# WHAT THE TASK ASKS
Exactly the lines below from the one with "pose proof (MuteSession_edges" up to and including the one with "- by apply Flush_cancel_ok." make up the answer, with nothing else added.

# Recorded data
(* ===== verification/Events.v ===== *)
(** * Everything that happens to a server

    The server from its start ([NewServer]) on, as a step relation: messages of
    clients and their connections' ends, messages and losses of edge links, the
    calls of the REST interface, the checks of identities. What holds of every
    state that can be reached. *)

From Stdlib Require Import ZArith Lia String.
From stdpp Require Import base numbers list gmap sets option.
From S2P Require Import Prelude Wire Fields Messages Codec Registry UserManager ChannelManager Acl AclCache Listeners VoiceState VoiceServer Ban RateLimit ServerState UserStateHandler TextHandlers ChannelHandlers SessionHandlers Identity Login Revalidation SiteInvariant RestServer Ingress SiteEdges RemoteWire RemoteEdges.

Module Events.
Import Acl AclCache Listeners VoiceServer ServerState SessionHandlers Identity Login Revalidation SiteInvariant RestServer Ingress SiteEdges RemoteWire RemoteEdges.

(** The server and the connections of the local edge. *)
Record World {DB BDB : Type} := mkWorld { cluster : Cluster DB BDB; clients : gmap loc Client }.
Arguments World : clear implicits.
Arguments mkWorld {_ _} _ _.

(** One thing that happens. [random], [connIP], [ans], [takes] are what the
    outside answers meanwhile. *)
Inductive event :=
  | Connected (n : loc) (addr : option gostring) (ip : option bytes) (certHash : gostring) (verified tls13 hasCert : bool)
  | Received (n : loc) (now : Z) (connIP : Z -> option bytes) (random : nat -> Z -> bytes) (ans : Answers) (kind : Z) (payload : bytes)
  | Disconnected (n : loc)
  | ControlFailed (rf : SessionRef)
  | Rest (rq : request)
  | RevalidationTick (now : Z)
  | EdgeDials (epoch : gostring) (takes : bool) (p : peer) (env : WireEnvelope)
  | EdgeSends (now : Z) (connIP : Z -> option bytes) (takes : bool) (l : loc) (env : option WireEnvelope)
  | EdgeReady (ans : Answers) (n : nat)
  | EdgeLost (l : loc)
  | FlushAsked (l : loc) (takes : bool) (rf : SessionRef)
  | FlushGivenUp (l : loc) (id : Z)
  | EdgesShut.

Section Events.
Context (EqualFold : gostring -> gostring -> bool).
Context `{SO : Channels.Sorter} {DB TX : Type} `{CS : Channels.ChannelStore DB TX}.
Context (ord : nat -> Channels.order) (ordE : list EdgeID -> list EdgeID).
Context (ToLower : gostring -> gostring) (ParseTime : gostring -> Z) (FormatTime : Z -> gostring) (ParseIP : gostring -> option bytes).
Context {BDB : Type} `{BS : Ban.BanStore BDB} `{RT : RestTables BDB}.
Context (SplitHostPort : gostring -> option gostring) (cfg : Config) (authority : option Authority) (staleGrace : Z) (token : gostring).
Context `{J : JSON}.
Implicit Types (w : World DB BDB) (t : Site DB BDB) (c : Cluster DB BDB).

(** ** The start *)

(** [NewServer], on the channels, the bans and the permissions that are
    stored. *)
Definition NewServer (maxUsers : Z) (chans : Channels.Manager DB) (st : AclStore) (b : Ban.Manager (DB := BDB)) (policy : Settings) : Site DB BDB :=
  let users := UserManager.AddAuthorizationListener (UserManager.NewManager maxUsers) self in
  let chans := Channels.AddAuthorizationListener chans self in
  let registry := (RegisterEdge NewRegistry LocalEdgeID 1).1 in
  let s := mkServer DB users chans registry empty_manager ∅ st (Some NewEvaluator) ∅ {[LocalEdgeID]} in
  mkSite DB BDB (mkCore DB s policy ∅ ∅) b ∅ ∅ ∅.
Definition start (t : Site DB BDB) : World DB BDB := mkWorld (mkCluster t ∅ ∅ ∅ 0%nat []) ∅.

(** ** A step *)

Definition on_site w (t : Site DB BDB) : World DB BDB := mkWorld (with_site (cluster w) t) (clients w).
Definition on_cluster w (c : Cluster DB BDB) : World DB BDB := mkWorld c (clients w).
Definition step w (e : event) : World DB BDB :=
  let t := site (cluster w) in
  match e with
  | Connected n addr ip certHash verified tls13 hasCert =>
      match clients w !! n with
      | Some _ => w
      | None => mkWorld (cluster w) (<[n := New_client addr ip certHash verified tls13 hasCert]> (clients w))
      end
  | Received n now connIP random ans kind payload =>
      match clients w !! n with
      | Some cl =>
          let '(t, cl, _, _) := received EqualFold ord ToLower ParseTime FormatTime ParseIP SplitHostPort cfg authority now connIP random ans kind payload (t, cl) in
          mkWorld (with_site (cluster w) t) (<[n := cl]> (clients w))
      | None => w
      end
  | Disconnected n =>
      match clients w !! n with
      | Some cl => mkWorld (with_site (cluster w) (OnClose ord t (cl_session cl)).1) (delete n (clients w))
      | None => w
      end
  | ControlFailed rf => on_site w (controlFailed ord t rf).1
  | Rest rq => on_site w (rest_handle EqualFold ord ToLower ParseTime FormatTime ParseIP authority staleGrace token t rq).1.1
  | RevalidationTick now => on_site w (revalidation_tick EqualFold ord authority staleGrace now t).1
  | EdgeDials epoch takes p env => on_cluster w (serve EqualFold ord epoch takes (cluster w) p env).1
  | EdgeSends now connIP takes l env => on_cluster w (run_one EqualFold ord ordE ToLower ParseTime FormatTime ParseIP cfg authority now connIP takes (cluster w) l env).1
  | EdgeReady ans n => on_cluster w (run_ready EqualFold ord cfg ans (cluster w) n).1
  | EdgeLost l => on_cluster w (close_link ord (cluster w) l).1
  | FlushAsked l takes rf => on_cluster w (Flush_begin (cluster w) l takes rf).1.1
  | FlushGivenUp l id => on_cluster w (Flush_cancel (cluster w) l id)
  | EdgesShut => on_cluster w (Close ord (cluster w)).1
  end.

(** A deletion of a channel through the REST interface, with somebody in it. *)
Definition strands w (e : event) : Prop :=
  match e with Rest rq => evicts (site (cluster w)) rq | _ => False end.
(** The states a server comes to, as long as it has not let in 2^64 clients and
    nobody deletes a channel with users in it through the REST interface. *)
Inductive reachable (w0 : World DB BDB) : World DB BDB -> Prop :=
  | reached_start : reachable w0 w0
  | reached_step w e : reachable w0 w -> roomy (server (site (cluster w))) -> ~ strands w e -> reachable w0 (step w e).

(** ** Every step keeps the invariant *)

Notation ok := (site_ok EqualFold).
Notation cok := (cluster_ok EqualFold).
Hypothesis Hord : forall i, Channels.order_ok (ord i).

Lemma nobody_yet maxUsers chans st b policy sid : Snapshot (srv_users (server (NewServer maxUsers chans st b policy))) sid = None.
Proof. unfold Snapshot, user_at. cbn -[lookup]. by rewrite lookup_empty. Qed.
Lemma NewServer_ok maxUsers chans st b policy : 0 < maxUsers -> 4 * maxUsers < 2 ^ 32 -> Channels.chan_wf chans -> 
  (forall ch, Channels.GetChannel chans 0 = Some ch -> Channels.ParentID ch = 0) -> ok (NewServer maxUsers chans st b policy).
Proof.
  intros H0 H4 W Hr. destruct (NewManager_wf maxUsers H0 H4). split; [split; [split|..]|split|].
  - by split.
  - by eapply (Channels.cop_exec_wf chans (Channels.OpListener self)) in W as (? & [= <-] & ?).
  - apply RegisterEdge_wf, NewRegistry_wf.
  - exists ∅. apply refines_empty.
  - intros e [= <-]. apply cache_valid_empty.
  - by left.
  - apply elem_of_app. right. by left.
  - done.
  - intros sid u Hu. by rewrite nobody_yet in Hu.
  - exact Hr.
  - intros sid u Hu. by rewrite nobody_yet in Hu.
Qed.
Lemma rest_edges t rq : ok t -> edges_of (rest_handle EqualFold ord ToLower ParseTime FormatTime ParseIP authority staleGrace token t rq).1.1 = edges_of t.
Proof.
  intros S. destruct (about_content rq) eqn:Hc.
  { unfold edges_of. by rewrite (proj1 (content_people EqualFold ord ToLower ParseTime FormatTime ParseIP authority staleGrace token t rq S Hc)). }
  destruct rq as [| | | | | | | |id sid reason|now ip id sid reason|id sid body|now header body]; try done; cbn [rest_handle].
  - apply (doUserAction_ind (fun t' => edges_of t' = edges_of t)); [done|intros n; apply KickSession_edges].
  - apply (doUserAction_ind (fun t' => edges_of t' = edges_of t)); [done|intros n; apply BanAndKickSession_edges].
  - unfold MuteUser. destruct body as [mute|]; [|done]. apply (doUserAction_ind (fun t' => edges_of t' = edges_of t)); [done|]. intros n.
    pose proof (MuteSession_edges t n mute) as H. by destruct (MuteSession _ _ _) as [[s e] o].
  - unfold Revalidate. destruct (negb _); [done|]. destruct body as [n|]; [|done]. destruct (n =? 0); [done|].
    assert (edges_of (RevalidateUserNow EqualFold ord authority staleGrace now t n).1.1 = edges_of t) as H by apply RevalidateUserNow_edges. by destruct (RevalidateUserNow _ _ _ _ _ _ _) as [[t' e] o].
Qed.
Lemma step_ok w e : cok (cluster w) -> roomy (server (site (cluster w))) -> ~ strands w e -> cok (cluster (step w e)).
Proof.
  intros C G Hn. pose proof (co_site _ _ C) as S. assert (forall t, ok t -> edges_of t = edges_of (site (cluster w)) -> cok (cluster (on_site w t))) as HS by (intros; by apply with_site_ok).
  destruct e; cbn [step].
  - by destruct (clients w !! n).
  - destruct (clients w !! n) as [cl|]; [|done]. 
    pose proof (client_message_ok EqualFold ord ToLower ParseTime FormatTime ParseIP SplitHostPort cfg authority Hord now connIP random ans kind payload (site (cluster w)) cl S G) as H1.
    pose proof (received_edges EqualFold ord Hord ToLower ParseTime FormatTime ParseIP SplitHostPort cfg authority now connIP random ans kind payload (site (cluster w)) cl S) as H2.
    destruct (received _ _ _ _ _ _ _ _ _ _ _ _ _ _ _ _) as [[[t' cl'] es] err]. by apply with_site_ok.
  - destruct (clients w !! n) as [cl|]; [|done]. apply with_site_ok; [done|by apply OnClose_ok|apply OnClose_edges].
  - apply HS; [by apply controlFailed_ok|apply controlFailed_edges].
  - apply HS; [by apply rest_ok|by apply rest_edges].
  - apply HS; [by apply revalidation_tick_ok|apply revalidation_tick_edges].
  - by apply serve_ok.
  - by apply run_one_ok.
  - by apply run_ready_ok.
  - by apply close_link_ok.
  - by apply Flush_begin_ok.
  - by apply Flush_cancel_ok.
  - by apply close_links_ok.
Qed.
Lemma start_ok t : ok t -> (forall id, is_Some (edges_of t !! id) -> id = LocalEdgeID) -> cok (cluster (start t)).
Proof.
  intros S He. split; [done| | | |].
  - intros id l. cbn -[lookup]. rewrite lookup_empty. split; [done|]. intros (k & Hk & _). by rewrite lookup_empty in Hk.
  - intros l k. cbn -[lookup]. by rewrite lookup_empty.
  - intros l k. cbn -[lookup]. by rewrite lookup_empty.
  - intros id Hid. left. by apply He.
Qed.
Lemma reachable_ok w0 w : cok (cluster w0) -> reachable w0 w -> cok (cluster w).
Proof. intros C R. induction R as [|w e R IH G Hn]; [done|by apply step_ok]. Qed.

(** C3: every state a server comes to is well formed. Whatever clients send and
    in whatever order, whoever disconnects, whatever edges connect, say and
    drop, whomever the administrator kicks, bans or mutes, whatever is changed
    through the REST interface (short of deleting a channel with somebody in it)
    and whatever the identity authority answers: every user is in a channel of the tree, under
    a name nobody else has, with a session that the registry knows; that
    session is at the local edge or at an edge whose one open link carries its
    registered generation; and every permission that the cache answers is the
    one the rules give at that moment. *)
Theorem reachable_sound maxUsers chans st b policy w :
  0 < maxUsers -> 4 * maxUsers < 2 ^ 32 -> Channels.chan_wf chans -> (forall ch, Channels.GetChannel chans 0 = Some ch -> Channels.ParentID ch = 0) ->
  reachable (start (NewServer maxUsers chans st b policy)) w ->
  let s := server (site (cluster w)) in
  cok (cluster w) /\
  (forall sid u, Snapshot (srv_users s) sid = Some u ->
     sid <> 0 /\ is_Some (Channels.GetChannel (srv_chans s) (User.ChannelID u)) /\
     (forall sid' u', Snapshot (srv_users s) sid' = Some u' -> User.Name u' = User.Name u -> sid' = sid) /\
     exists sn, Registry.Snapshot (srv_registry s) (mkRef sid (User.SessionGeneration u)) = Some sn /\
       (s_Edge sn = LocalEdgeID \/
        exists l k, links (cluster w) !! l = Some k /\ ln_closed k = false /\ inst_edge (ln_instance k) = s_Edge sn /\
          EdgeGeneration (srv_registry s) (s_Edge sn) = Some (inst_generation (ln_instance k)) /\
          forall l' k', links (cluster w) !! l' = Some k' -> ln_closed k' = false -> inst_edge (ln_instance k') = s_Edge sn -> l' = l)) /\
  (forall subject cid perm, aclCheck EqualFold s subject cid perm = may EqualFold s subject cid perm).
Proof.
  intros H0 H4 W Hr R s. assert (cok (cluster w)) as C.
  { eapply reachable_ok; [|exact R]. apply start_ok; [by apply NewServer_ok|]. intros id. change (edges_of (NewServer _ _ _ _ _)) with (<[LocalEdgeID := 1]> (∅ : gmap EdgeID Z)).
    destruct (decide (id = LocalEdgeID)); [done|]. rewrite lookup_insert_ne, lookup_empty by done. by intros []. }
  pose proof (co_site _ _ C) as S. pose proof (lo_server _ _ (so_live _ _ S)) as SW. split; [done|]. split; [|intros subject cid perm; exact (aclCheck_current EqualFold s subject cid perm SW)].
  intros sid u Hu. split; [by eapply Snapshot_positive|]. split; [by apply (lc_users _ (so_located _ _ S) sid)|]. split.
  { intros sid' u' Hu' Hn. eapply names_unique; [apply (ok_users _ _ SW)|exact Hu'|exact Hu|exact Hn]. }
  destruct (so_registered _ _ S sid u Hu) as [sn Hsn]. exists sn. split; [done|].
  pose proof (snapshot_entry _ _ _ Hsn) as (l0 & e & He & _ & ->). apply session_entry_Some in He as [He1 He2]. destruct (wf_sessions _ (ok_registry _ _ SW) _ _ He1) as (e' & He' & _ & Hed & _).
  assert (e' = e) as -> by (unfold s in *; congruence). change (s_Edge (snapshot e)) with (edge e). destruct (co_edges _ _ C (edge e) Hed) as [?|[l Hl]]; [by left|right].
  apply (co_links _ _ C) in Hl as Hl'. destruct Hl' as (k & Hk & Ho & Hid). exists l, k. split; [done|]. split; [done|]. split; [done|]. split.
  - rewrite <- Hid. by apply (co_registered _ _ C l).
  - intros l' k' Hk' Ho' Hid'. assert (instances (cluster w) !! edge e = Some l') as H by (apply (co_links _ _ C); eauto). congruence.
Qed.
End Events.
End Events.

# TASK RESPONSE
    pose proof (MuteSession_edges t n mute) as H. by destruct (MuteSession _ _ _) as [[s e] o].
  - unfold Revalidate. destruct (negb _); [done|]. destruct body as [n|]; [|done]. destruct (n =? 0); [done|].
    assert (edges_of (RevalidateUserNow EqualFold ord authority staleGrace now t n).1.1 = edges_of t) as H by apply RevalidateUserNow_edges. by destruct (RevalidateUserNow _ _ _ _ _ _ _) as [[t' e] o].
Qed.
Lemma step_ok w e : cok (cluster w) -> roomy (server (site (cluster w))) -> ~ strands w e -> cok (cluster (step w e)).
Proof.
  intros C G Hn. pose proof (co_site _ _ C) as S. assert (forall t, ok t -> edges_of t = edges_of (site (cluster w)) -> cok (cluster (on_site w t))) as HS by (intros; by apply with_site_ok).
  destruct e; cbn [step].
  - by destruct (clients w !! n).
  - destruct (clients w !! n) as [cl|]; [|done]. 
    pose proof (client_message_ok EqualFold ord ToLower ParseTime FormatTime ParseIP SplitHostPort cfg authority Hord now connIP random ans kind payload (site (cluster w)) cl S G) as H1.
    pose proof (received_edges EqualFold ord Hord ToLower ParseTime FormatTime ParseIP SplitHostPort cfg authority now connIP random ans kind payload (site (cluster w)) cl S) as H2.
    destruct (received _ _ _ _ _ _ _ _ _ _ _ _ _ _ _ _) as [[[t' cl'] es] err]. by apply with_site_ok.
  - destruct (clients w !! n) as [cl|]; [|done]. apply with_site_ok; [done|by apply OnClose_ok|apply OnClose_edges].
  - apply HS; [by apply controlFailed_ok|apply controlFailed_edges].
  - apply HS; [by apply rest_ok|by apply rest_edges].
  - apply HS; [by apply revalidation_tick_ok|apply revalidation_tick_edges].
  - by apply serve_ok.
  - by apply run_one_ok.
  - by apply run_ready_ok.
  - by apply close_link_ok.
  - by apply Flush_begin_ok.
  - by apply Flush_cancel_ok.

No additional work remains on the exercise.